E chegou o momento mais esperado, aquele reservado para a deliberação. Após uma breve troca de impressões, houve o anúncio: – Habemus doctor, pronunciou o presidente da banca. A tese de Doutorado da minha esposa tinha sido aprovada com excelência. Restou a mim conter as lágrimas, envolvê-la em um abraço e respirar, respirar, congratulando-a pelo seu hercúleo esforço. Agora sim podemos chamá-la de Doutora, Professora Doutora Ana Patrícia Costa Silva Carneiro Gama.
4 Comentários
PARABENS, POR ESTAR VENCENDO AOS POUCOS ESSE CAMINHO TORTUOSO.

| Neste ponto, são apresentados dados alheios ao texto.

(** C38. A sync event reaches every device: [SealSyncEvent] makes one envelope for each
    certified device, in order, and the device that holds the matching private key
    opens it to the event; under any other device identifier it is refused. The
    ciphertext may exceed the event by the 1024 bytes that the receiver allows. *)
Theorem sync_roundtrip `{!Hpke.HPKELaws HP} (coins : nat → bytes) (kem : bytes) (pair : Hpke.HybridKEMKeyPair)
    (pub : NodePublicIdentity) (devices : list DeviceCertificate) (event : bytes) (l : list DeviceSyncEnvelope) :
  Hpke.GenerateHybridKEMKeyPair kem = Ok pair →
  (∀ r k aad enc ct, Hpke.Seal r k aad event = Ok (enc, ct) → blen ct ≤ blen event + 1024) →
  SealSyncEvent coins pub devices event = Ok l →
  length l = length devices ∧ ∀ i c env, devices !! i = Some c → l !! i = Some env →
    (dd_HPKEPublicKey (c_Device c) = Hpke.kp_PublicKey pair →
       OpenSyncEvent (Hpke.kp_PrivateKey pair) (AccountID pub) (device_id c) env = Ok event) ∧
    ∀ key id, id ≠ device_id c →
      OpenSyncEvent key (AccountID pub) id env = Err "device sync envelope mismatch".
Proof.
  intros Hk Hgrow Hseal. unfold SealSyncEvent in Hseal. step_if Hseal. unbool. apply sealLoop_sealed in Hseal as [Hlen Hi].
  split; [done|]. intros i c env Hc He. destruct (Hi i c env Hc He) as ([Hpub Hacc Hsame Hd _] & Hid & Hsuite & Hs).
  split.
  - intros Hkey. rewrite Hkey in Hs. pose proof (Hgrow _ _ _ _ _ Hs).
    apply (Hpke.Seal_Open _ _ _ _ _ _ _ Hk) in Hs as (He' & Hc' & Hopen).
    apply validDeviceDescriptor_true in Hd as (Hdid & _). unfold OpenSyncEvent, device_id in *.
    rewrite Hdid, Hid, Hsuite, <- Hacc.
    rewrite (bool_decide_eq_false_2 (c_AccountID c = _)) by (rewrite Hacc; eapply valid_nonempty, (AccountID_valid pub Hpub)).
    rewrite !bool_decide_eq_true_2 by done.
    rewrite !(proj2 (Z.eqb_neq _ _)), (proj2 (Z.ltb_ge _ _)) by lia. exact Hopen.
  - intros key id Hne. unfold OpenSyncEvent. rewrite Hid, (bool_decide_eq_false_2 (device_id c = id)) by done.
    cbn [negb]. by rewrite !orb_true_r.
Qed.

End Facts.

(** * Local accounts *)

Section Local.
Context `{C : Crypto} {KG : KeyGen C} {HP : Hpke.HPKE} {MC : Marshaler UnsignedCertificate}.
Context {MP : Marshaler PublicProfile} {DP : StrictDecoder PublicProfile}.
Context {MR : Marshaler privateRecord} {DR : StrictDecoder privateRecord}.

(** The private keys of a local account are those its signed profile announces. *)
Record local_ok (a : LocalAccount) : Prop := {
  lo_size : blen (edPrivate (deviceSigner a)) = ed25519_PrivateKeySize;
  lo_account : AccountID (PublicIdentity (accountSigner a)) = ID a;
  lo_structured : structured (profile a);
  lo_signed : signed (profile a);
  lo_member : deviceCert a ∈ p_Devices (profile a);
  lo_key : dd_SigningKey (c_Device (deviceCert a)) = PublicIdentity (deviceSigner a);
  lo_hpke : Hpke.HybridKEMPublicFromPrivate (deviceHPKE a) = Ok (dd_HPKEPublicKey (c_Device (deviceCert a)));
}.

Lemma newLocalAccount_eq (p : PublicProfile) (s g : HybridSigner) (hpke : bytes) (c : DeviceCertificate) :
  newLocalAccount p s g hpke c =
    {| profile := p; accountSigner := s; deviceSigner := g; deviceHPKE := hpke; deviceCert := c |}.
Proof. unfold newLocalAccount. by rewrite cloneProfile_id, cloneCertificate_id. Qed.

Lemma sameIdentity_true (p q : NodePublicIdentity) : sameIdentity p q = true ↔ p = q.
Proof.
  unfold sameIdentity. rewrite !andb_true_iff, !bool_decide_eq_true, !bytes_equal_true, Z.eqb_eq.
  destruct p, q; simpl. split; [by intros [[[-> ->] ->] ->]|by intros [= -> -> -> ->]].
Qed.

Lemma profileDevice_found (l : list DeviceCertificate) (id : string) (c : DeviceCertificate) :
  profileDevice_loop l id = Some c → c ∈ l ∧ device_id c = id.
Proof.
  induction l as [|c' l IH]; [done|]. cbn [profileDevice_loop]. case_bool_decide.
  - intros [= <-]. split; [apply list_elem_of_here|done].
  - intros [? ?]%IH. split; [by apply list_elem_of_further|done].
Qed.

(** Whatever the vault contains, a restored account is consistent. *)
Lemma restoreAccount_ok (r : privateRecord) (id : string) (now : Time) (a : LocalAccount) :
  restoreAccount r id now = Ok a → local_ok a ∧ ID a = id.
Proof.
  intros H. unfold restoreAccount in H. step_if H. destruct (VerifyPublicProfile _ _) eqn:Hv; [done|].
  apply VerifyPublicProfile_None in Hv as [[Hst Hsg] _].
  destruct (NewHybridSigner (pr_AccountSigning r)) as [s|]; [|done].
  destruct (NewHybridSigner (pr_DeviceSigning r)) as [g|] eqn:Hg; [|done]. step_if H.
  destruct (profileDevice _ _) as [c|] eqn:Hc; [|done]. apply profileDevice_found in Hc as [Hin _]. step_if H.
  destruct (Hpke.HybridKEMPublicFromPrivate _) as [k|] eqn:Hk; [|done]. step_if H. rewrite newLocalAccount_eq in H. apply (inj Ok) in H as <-. unbool.
  rewrite sameIdentity_true, bytes_equal_true in *. split; [|done]. constructor; cbn; try done.
  - unfold NewHybridSigner in Hg. step_if Hg. unbool. destruct (mldsa65_UnmarshalPrivate _); [|done].
    by apply (inj Ok) in Hg as <-.
  - unfold ID. cbn. congruence.
  - congruence.
Qed.

Lemma createAccount_ok `{!CryptoLaws C} `{!Hpke.HPKELaws HP} (k : Coins) (now : Time) (a : LocalAccount) :
  createAccount k now = Ok a →
  local_ok a ∧ blen (edPrivate (accountSigner a)) = ed25519_PrivateKeySize ∧
  p_Devices (profile a) = [deviceCert a] ∧ p_Revision (profile a) = 1 ∧
  p_UpdatedAt (profile a) = Truncate now Millisecond ∧
  device_id (deviceCert a) = DeviceID (PublicIdentity (deviceSigner a)).
Proof.
  unfold createAccount. destruct (GenerateHybridSigner (k_account k).1 _) as [s|] eqn:Hs; [|done].
  destruct (GenerateHybridSigner (k_device k).1 _) as [g|] eqn:Hg; [|done].
  apply generated_size in Hs, Hg. destruct (Hpke.GenerateHybridKEMKeyPair _) as [pair|] eqn:Hk; [|done].
  apply Hpke.key_pair_public in Hk as [_ Hk]; [|done]. cbv zeta.
  destruct (SignDevice _ _ _) as [c|] eqn:Hc; [|done]. apply SignDevice_certified in Hc as [Hd Hc]; [|done].
  destruct (SignPublicProfile _ _ _ _ _) as [p|] eqn:Hp; [|done].
  apply SignPublicProfile_Ok in Hp as (Hpub & Hrev & Hup & Hdev & Hst & Hsg); [|done].
  rewrite newLocalAccount_eq. intros <-%(inj Ok). cbn.
  change (merge_sort (key_le device_id) [c]) with [c] in Hdev.
  split_and!; [|done..|by unfold device_id; rewrite Hd]. constructor; cbn; try done.
  - unfold ID. cbn. by rewrite (st_account _ Hst), Hpub.
  - rewrite Hdev. apply list_elem_of_here.
  - by rewrite Hd.
  - by rewrite Hd.
Qed.

Context {E V : Type} {SV : SecretVault E V}.

(** [encoding/json] on the records of new accounts: read back as written. *)
Definition record_codec : Prop :=
  ∀ k now a b, createAccount k now = Ok a → Marshal (recordOf a) = Ok b →
    0 < blen b ∧ decodeStrict b = Ok (recordOf a).

(** C28. A registered account survives a restart: once [Register] has returned an account,
    [Load] under its identifier gives back exactly that account, private keys
    included, at any time not before five minutes before the registration, and its
    published profile verifies. When [Register] fails before the vault is written,
    the vault is unchanged; and whatever a vault holds, [Load] returns only accounts
    whose private keys match their signed profile. *)
Theorem registered_loads `{!CryptoLaws C} `{!Hpke.HPKELaws HP} {SL : SecretVaultLaws E V} (k : Coins)
    (now later : Time) (e e' : E) (v : V) (vault : option V) (r : Result LocalAccount) :
  record_codec → Register k now e (Some v) = (vault, r) →
  (∀ a, r = Ok a → now - 5 * Minute ≤ later → sv_works e' →
     Load later e' vault (ID a) = Ok a ∧ VerifyPublicProfile (profile a) later = None) ∧
  (∀ err, createAccount k now = Err err → vault = Some v ∧ r = Err err) ∧
  (∀ any id a, Load later e' any id = Ok a → local_ok a ∧ ID a = id).
Proof.
  intros Hcodec Hreg. split_and!.
  - intros a -> Hlater Hworks. unfold Register in Hreg. destruct (createAccount k now) as [a'|] eqn:Ha; [|done].
    destruct (Marshal (recordOf a')) as [b|] eqn:Hb; [|done]. destruct (MaxPrivateRecordBytes <? blen b) eqn:Hlen; [done|].
    destruct (sv_Store e v _ b) as [v' err] eqn:Hst. destruct err; [done|]. injection Hreg as <- ->.
    destruct (Hcodec _ _ _ _ Ha Hb) as [Hpos Hdec].
    apply createAccount_ok in Ha as ([Hsize Hacc Hstr Hsg Hin Hkey Hhpke] & Hs & Hdev & _ & Hup & Hid).
    assert (Hver : VerifyPublicProfile (profile a) later = None).
    { apply VerifyPublicProfile_None. split; [done|]. rewrite Hup. pose proof (Truncate_le now). lia. }
    split; [|done]. unfold Load. unfold ID at 1. rewrite (st_id _ Hstr). cbn [negb].
    rewrite Hacc in Hst. rewrite (sv_load_stored _ _ _ _ _ _ Hst Hworks), Hlen.
    rewrite (proj2 (Z.eqb_neq _ _)) by lia. cbn [orb]. rewrite Hdec. unfold restoreAccount.
    cbn [recordOf pr_Version pr_Profile pr_AccountSigning pr_DeviceSigning pr_DeviceHPKE].
    rewrite (bool_decide_eq_true_2 (p_AccountID (profile a) = ID a)) by done. cbn [negb orb Z.eqb].
    rewrite Hver, !restore_signer, (bool_decide_eq_true_2 _ Hacc) by done. cbn [negb].
    unfold profileDevice. rewrite Hdev. cbn [profileDevice_loop]. rewrite (bool_decide_eq_true_2 _ Hid).
    rewrite (proj2 (sameIdentity_true _ _) Hkey), Hhpke, (proj2 (bytes_equal_true _ _) eq_refl), newLocalAccount_eq. by destruct a.
  - intros err Herr. unfold Register in Hreg. rewrite Herr in Hreg. by injection Hreg as <- <-.
  - intros any id a Hl. destruct any as [w|]; [|done]. unfold Load in Hl. step_if Hl.
    destruct (sv_Load e' w _) as [b|]; [|done]. step_if Hl. destruct (decodeStrict b) as [rec|]; [|done].
    by eapply restoreAccount_ok.
Qed.

End Local.

(** * Witnesses *)

#[export] Instance DeviceDescriptor_eq_dec : EqDecision DeviceDescriptor.
Proof. solve_decision. Defined.
#[export] Instance DeviceCertificate_eq_dec : EqDecision DeviceCertificate.
Proof. solve_decision. Defined.
#[export] Instance PublicProfile_eq_dec : EqDecision PublicProfile.
Proof. solve_decision. Defined.
#[export] Instance PrivateSigningMaterial_eq_dec : EqDecision PrivateSigningMaterial.
Proof. solve_decision. Defined.
#[export] Instance privateRecord_eq_dec : EqDecision privateRecord.
Proof. solve_decision. Defined.

(** One account with one device, over the toy schemes. *)
Module Sample.

#[local] Existing Instances Toy.crypto Toy.laws Toy.keygen Hpke.Toy.hpke Hpke.Toy.laws.
#[export] Instance m_cert : Marshaler UnsignedCertificate := λ _, Ok [x01].
#[export] Instance m_profile : Marshaler PublicProfile := λ _, Ok [x02].

Definition now : Time := Samples.now.
Definition kem : Hpke.HybridKEMKeyPair := {| Hpke.kp_PrivateKey := [x05]; Hpke.kp_PublicKey := [x05] |}.

Section Run.
(** The account key and the device key. *)
Context (s g : HybridSigner) (ks : blen (edPrivate s) = ed25519_PrivateKeySize)
        (kg : blen (edPrivate g) = ed25519_PrivateKeySize).

Definition sig (w : HybridSigner) (domain : string) (m : bytes) : HybridSignature :=
  ok_or zeroSignature (Sign w [] domain m).

Definition descriptor : DeviceDescriptor :=
  {| dd_DeviceID := DeviceID (PublicIdentity g); dd_AccountID := AccountID (PublicIdentity s);
     dd_HPKEPublicKey := [x05]; dd_SigningKey := PublicIdentity g |}.
Definition cert : DeviceCertificate :=
  {| c_AccountID := AccountID (PublicIdentity s); c_Device := descriptor;
     c_Signature := sig s "device-certificate" [x01] |}.

Lemma descriptor_valid : validDeviceDescriptor descriptor = true.
Proof.
  apply validDeviceDescriptor_true. destruct (DeviceID_valid _ (PublicIdentity_valid g kg)) as [Hv Hl].
  split_and!; [|by apply AccountID_valid, PublicIdentity_valid|by apply PublicIdentity_valid|done|done].
  unfold validDeviceID. cbn [descriptor dd_DeviceID]. by rewrite Hv, Hl.
Qed.

Lemma device_signed : SignDevice (Some s) [] descriptor = Ok cert.
Proof.
  unfold SignDevice. cbn [descriptor dd_AccountID]. rewrite (bool_decide_eq_true_2 (_ = _)) by done.
  fold descriptor. by rewrite descriptor_valid.
Qed.

Lemma device_verified : VerifyDevice (PublicIdentity s) cert = true.
Proof. apply VerifyDevice_true. by destruct (SignDevice_certified s [] descriptor cert ks device_signed). Qed.

Definition prof : PublicProfile :=
  set_Signature (draft s 1 now [cert]) (sig s "account-public-profile" [x02]).

Lemma one_device : 0 < blen [cert] ≤ MaxDevicesPerAccount.
Proof. unfold blen, MaxDevicesPerAccount. simpl. lia. Qed.

Lemma draft_fine : structured (draft s 1 now [cert]).
Proof.
  apply draft_structured; [done|done|vm_compute; discriminate|apply one_device|apply NoDup_singleton|].
  constructor; [by apply VerifyDevice_true, device_verified|constructor].
Qed.

Lemma profile_signed : SignPublicProfile (Some s) [] 1 now [cert] = Ok prof.
Proof.
  rewrite SignPublicProfile_draft; [reflexivity|vm_compute; discriminate|apply one_device|apply draft_fine].
Qed.

Lemma certs_distinct : NoDup (device_id <$> [cert]).
Proof. apply NoDup_singleton. Qed.

Lemma certs_verified : Forall (λ c, VerifyDevice (PublicIdentity s) c = true) [cert].
Proof. constructor; [apply device_verified|constructor]. Qed.

Lemma profile_fine : structured prof ∧ signed prof.
Proof. by destruct (SignPublicProfile_Ok s [] 1 now [cert] prof ks profile_signed) as (_ & _ & _ & _ & Hst & Hsg). Qed.

Lemma profile_verified (t : Time) : now - 5 * Minute ≤ t → VerifyPublicProfile prof t = None.
Proof.
  intros Ht. apply VerifyPublicProfile_None. split; [apply profile_fine|].
  change (p_UpdatedAt prof) with (Truncate now Millisecond). pose proof (Truncate_le now). lia.
Qed.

Que texto mais lindo de ler! Afaga a alma! Parabéns, Doutora Ana Patrícia !
Parabéns, Gilberto, pela família linda! Isso ninguém pode tomar de você.
Texto aveludado, poético e recheadode amor. Caro Gilberto, a estrada da é longa mas, tudo tem um fim. Vcs estão de parabéns. Apesar da adiversidade e da injustica, estao vencendo essa parada. Parabens para a Dra Patrícia, espero em breve, poder ler essa tese.
Parabéns a dra. Patrícia e a vc. Pelo amor incondicional expresso nesse texto.